Integrating ligand binding kinetics into screening using the IDBS Biobook™ Application

David Winpenny, Joanna Mulgrew, Paul Driscoll, Phillip Stanley. Pfizer Global Research and Development, Sandwich, Kent, United Kingdom.

Most in vitro assays performed during early stage drug discovery assume that the system is at equilibrium when measurements are taken. In many cases this is incorrect and can lead to errors in estimations of affinity and misinterpretation of observed differences in responses between compounds. Kinetic binding assays can mitigate some of these problems as the analysis makes no assumption of equilibrium. However, the integration of binding kinetics within an SAR generating programme requires a standardised workflow to cover compound ordering, processing, screening, analysis and reporting.

Data analysis and reporting is the biggest bottle neck in the process and to deal with this a bespoke analysis application was developed within IDBS E-Workbook package BioBook™. After data input the application models the kinetics of the tracer and subsequently the kinetics of the unlabelled test compounds, all fitted using global models with shared parameters.
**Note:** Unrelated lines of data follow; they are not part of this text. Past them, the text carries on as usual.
(** ** Concrete packages, to run the code on concrete inputs

    [ms1_model]: clamp by comparison, GLSL's mix for [Interp], and for
    [InterpWrap] the hue blend that the earlier revision of CIELCH.Lerp
    writes out, with 360 replaced by the wrap width [w].  It is not the
    source of package ms1, which is not in src: it is one [MS1] on
    which statements that hold for every [MS1] can be run. *)

Definition ms1_model : MS1 := {|
  Clamp := fun v lo hi => if v <? lo then lo else if v >? hi then hi else v;
  Interp := fun x y a => x * (of_Z 1 - a) + y * a;
  InterpWrap := fun w x y a =>
    let delta := y - x in
    let delta :=
      if delta >? w / of_Z 2 then delta - w
      else if delta <? F32.neg (w / of_Z 2) then delta + w
      else delta in
    let r := x + a * delta in
    if r >? w then r - w else if r <? of_Z 0 then r + w else r
|}.

Definition is_one (x : float32) : bool := x =? of_Z 1.

(** [math32_special]: the transcendental functions at the arguments
    where package math fixes the result exactly (zeros, one, the
    infinities, NaN) and NaN at every other argument.  It only serves to
    run, on concrete inputs, statements that hold for every [Math32]. *)

Definition math32_special : Math32 := {|
  Pow := fun x y =>
    if is_zero y then of_Z 1            (* Pow(x, ±0) = 1 *)
    else if is_one x then of_Z 1        (* Pow(1, y) = 1 *)
    else if is_one y then x             (* Pow(x, 1) = x *)
    else NaN;
  Cbrt := fun x =>
    match x with
    | S754_zero _ | S754_infinity _ => x  (* Cbrt(±0) = ±0, Cbrt(±Inf) = ±Inf *)
    | _ => if is_one x then x else NaN
    end;
  Atan2 := fun y x =>
    if is_zero y && (x >=? of_Z 0) then y (* Atan2(±0, x>=0) = ±0 *)
    else NaN;
  Sincos := fun x =>
    if is_zero x then (x, of_Z 1)         (* Sincos(±0) = ±0, 1 *)
    else (NaN, NaN);
  Mod := fun x y =>
    if is_zero x && is_finite y && negb (is_zero y) then x
    else NaN
|}.
(** * Date estimation service: heuristic rules, oracle fallback, date capping

    Shallow embedding of [src/pages/DealSearch.tsx] (the part after the
    document separator, which the receipt scanner imports as
    [@/services/dateEstimation]): [HEURISTIC_RULES], [getHeuristicEstimate],
    [getLLMEstimate] and [estimateDates].

    The service is written against the JavaScript [Date] built-in, so the
    first module embeds the ECMA-262 time-value algorithms that the code
    calls: [getDate], [setDate], the relational comparison of two dates,
    [getTime]/[Math.min] and [toISOString].

    Scope of the embedding.
    - A time value is an integer number of milliseconds since the epoch, or
      NaN; [option Z] with [None] for NaN.  All integers involved stay far
      below 2^53 whenever the result is not clipped to NaN, so exact integer
      arithmetic agrees with the double arithmetic of the engine.
    - The host time zone is a parameter [LocalTZA]: a constant offset in
      milliseconds (a zone without offset transitions).
    - [Date.parse] is implementation-defined outside the ISO format, so the
      service takes the parser as a parameter; [Date_parse_iso] is the
      date-only ISO reading that ECMA-262 fixes (UTC midnight), and is what
      the receipt scanner feeds the service.
    - Names are ASCII strings; [toLowerCase] maps A-Z to a-z.

    The service is embedded three times, each embedding refining the one
    before it: as a function of its input in a zone of fixed offset
    ([estimateDates]); as a function of its input in a zone whose offset
    changes with the instant, as ECMA-262 has it ([Zoned.estimateDates]);
    and as a program on a heap of [Date] objects and rule-table pairs that
    it reads by reference and mutates in place ([Stateful.estimateDates]).
    [constant_zone] and [estimateDates_run] relate them.

    Further modules embed the code around the service: the deal search
    page ([processResults], [handleSearch]), the home page ([filteredItems],
    [groupedItems], the expiring-soon mark), the receipt scanning page
    ([processReceiptImage], [toggleItemConfirmation], [updateItemName],
    [handleConfirmItems]) and the receipt scanning function ([serve]).
    What the environment decides (the answers of remote calls, the clock,
    whether a module loads, whether a callback throws) is an argument of
    the handler it reaches; a handler returns the state it leaves and the
    calls or toasts it made. *)

From Stdlib Require Import ZArith String Ascii List Bool Lia.
From Stdlib Require Import DecimalString DecimalNat Sorted.
Import ListNotations.

Local Open Scope string_scope.
Local Open Scope Z_scope.

(** ** JavaScript values that reach the arithmetic *)

(** What a day-count field of the oracle's JSON answer can hold, as far as
    this development follows it: a missing field reads as [undefined], a
    JSON [null], or an integer-valued number. *)
Inductive jsval : Type :=
| JUndefined
| JNull
| JNum (n : Z).

(** A Number restricted to the integers, [None] standing for NaN. *)
Definition jsnum : Type := option Z.

Definition ToNumber (v : jsval) : jsnum :=
  match v with
  | JUndefined => None
  | JNull => Some 0
  | JNum n => Some n
  end.

(** [a + v] where [a] is already a Number. *)
Definition js_add (a : jsnum) (v : jsval) : jsnum :=
  match a, ToNumber v with
  | Some x, Some y => Some (x + y)
  | _, _ => None
  end.

(** [a > b] on Numbers: false as soon as one side is NaN. *)
Definition js_gt (a b : jsnum) : bool :=
  match a, b with
  | Some x, Some y => y <? x
  | _, _ => false
  end.

(** [Math.min(a, b)]. *)
Definition Math_min (a b : jsnum) : jsnum :=
  match a, b with
  | Some x, Some y => Some (Z.min x y)
  | _, _ => None
  end.

(** [a === b] on Numbers: NaN is not equal to itself. *)
Definition js_strict_eq (a b : jsnum) : bool :=
  match a, b with
  | Some x, Some y => x =? y
  | _, _ => false
  end.

Inductive JsError : Type :=
| TypeError
| RangeError
| SyntaxError
| Error (msg : string).

(** Settled state of the promise an [async] function returns. *)
Inductive Promise (A : Type) : Type :=
| Fulfilled (a : A)
| Rejected (e : JsError).
Arguments Fulfilled {A} a.
Arguments Rejected {A} e.

Definition bindP {A B : Type} (p : Promise A) (k : A -> Promise B) : Promise B :=
  match p with
  | Fulfilled a => k a
  | Rejected e => Rejected e
  end.

Notation "x <- p ;; k" := (bindP p (fun x => k))
  (at level 61, p at next level, right associativity).

(** ** ECMA-262 time values *)

Module JsDate.

Definition msPerDay : Z := 86400000.
Definition maxTime : Z := 8640000000000000.

Definition Day (t : Z) : Z := t / msPerDay.
Definition TimeWithinDay (t : Z) : Z := t mod msPerDay.

Definition DaysInYear (y : Z) : Z :=
  if negb (y mod 4 =? 0) then 365
  else if negb (y mod 100 =? 0) then 366
  else if negb (y mod 400 =? 0) then 365
  else 366.

Definition DayFromYear (y : Z) : Z :=
  365 * (y - 1970) + (y - 1969) / 4 - (y - 1901) / 100 + (y - 1601) / 400.

(** The largest [y] with [DayFromYear y <= d]: a first guess from the mean
    length of a Gregorian year, corrected by at most one. *)
Definition YearFromDay (d : Z) : Z :=
  let y0 := 1970 + (400 * d) / 146097 in
  if d <? DayFromYear y0 then y0 - 1
  else if DayFromYear (y0 + 1) <=? d then y0 + 1
  else y0.

Definition YearFromTime (t : Z) : Z := YearFromDay (Day t).

Definition InLeapYear (t : Z) : Z :=
  if DaysInYear (YearFromTime t) =? 366 then 1 else 0.

Definition DayWithinYear (t : Z) : Z := Day t - DayFromYear (YearFromTime t).

Definition MonthFromTime (t : Z) : Z :=
  let d := DayWithinYear t in
  let l := InLeapYear t in
  if d <? 31 then 0
  else if d <? 59 + l then 1
  else if d <? 90 + l then 2
  else if d <? 120 + l then 3
  else if d <? 151 + l then 4
  else if d <? 181 + l then 5
  else if d <? 212 + l then 6
  else if d <? 243 + l then 7
  else if d <? 273 + l then 8
  else if d <? 304 + l then 9
  else if d <? 334 + l then 10
  else 11.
These parameters are reported automatically into corporate databases upon completion of the experiment. The time points, concentrations tested and plate layout are flexible and easily altered to suit user needs.

In order to test the process and application a 96 well kinetic filter binding assay was established for the muscarinic M3 receptor using 3H N-Methyl Scopolamine (NMS) as the tracer. For each time point three concentrations of tracer were used one of which was also tested in the presence of three concentrations of each test compound. In 20 mM HEPES pH 7.4 at room temperature. A range of compounds including four standards were tested and their kinetic parameters estimated.

pKDs were consistent with literature values (Dowling & Charlton 2006). For slow compounds, Koff <0.005, fitting failed if the concentrations and time course were insufficient to estimate equilibrium. This highlights the importance of choosing the correct concentrations and time course. The application has proven to be highly extensible and we are developing assays using repeated measurements from 96 and 384 well plates which will improve data quality and throughput, allowing the potential replacement of IC50 determination by kinetic KD estimation for certain assays.

Dowling, M. and Charlton, S. (2006). Br. J. Pharmacol. 148:927–937.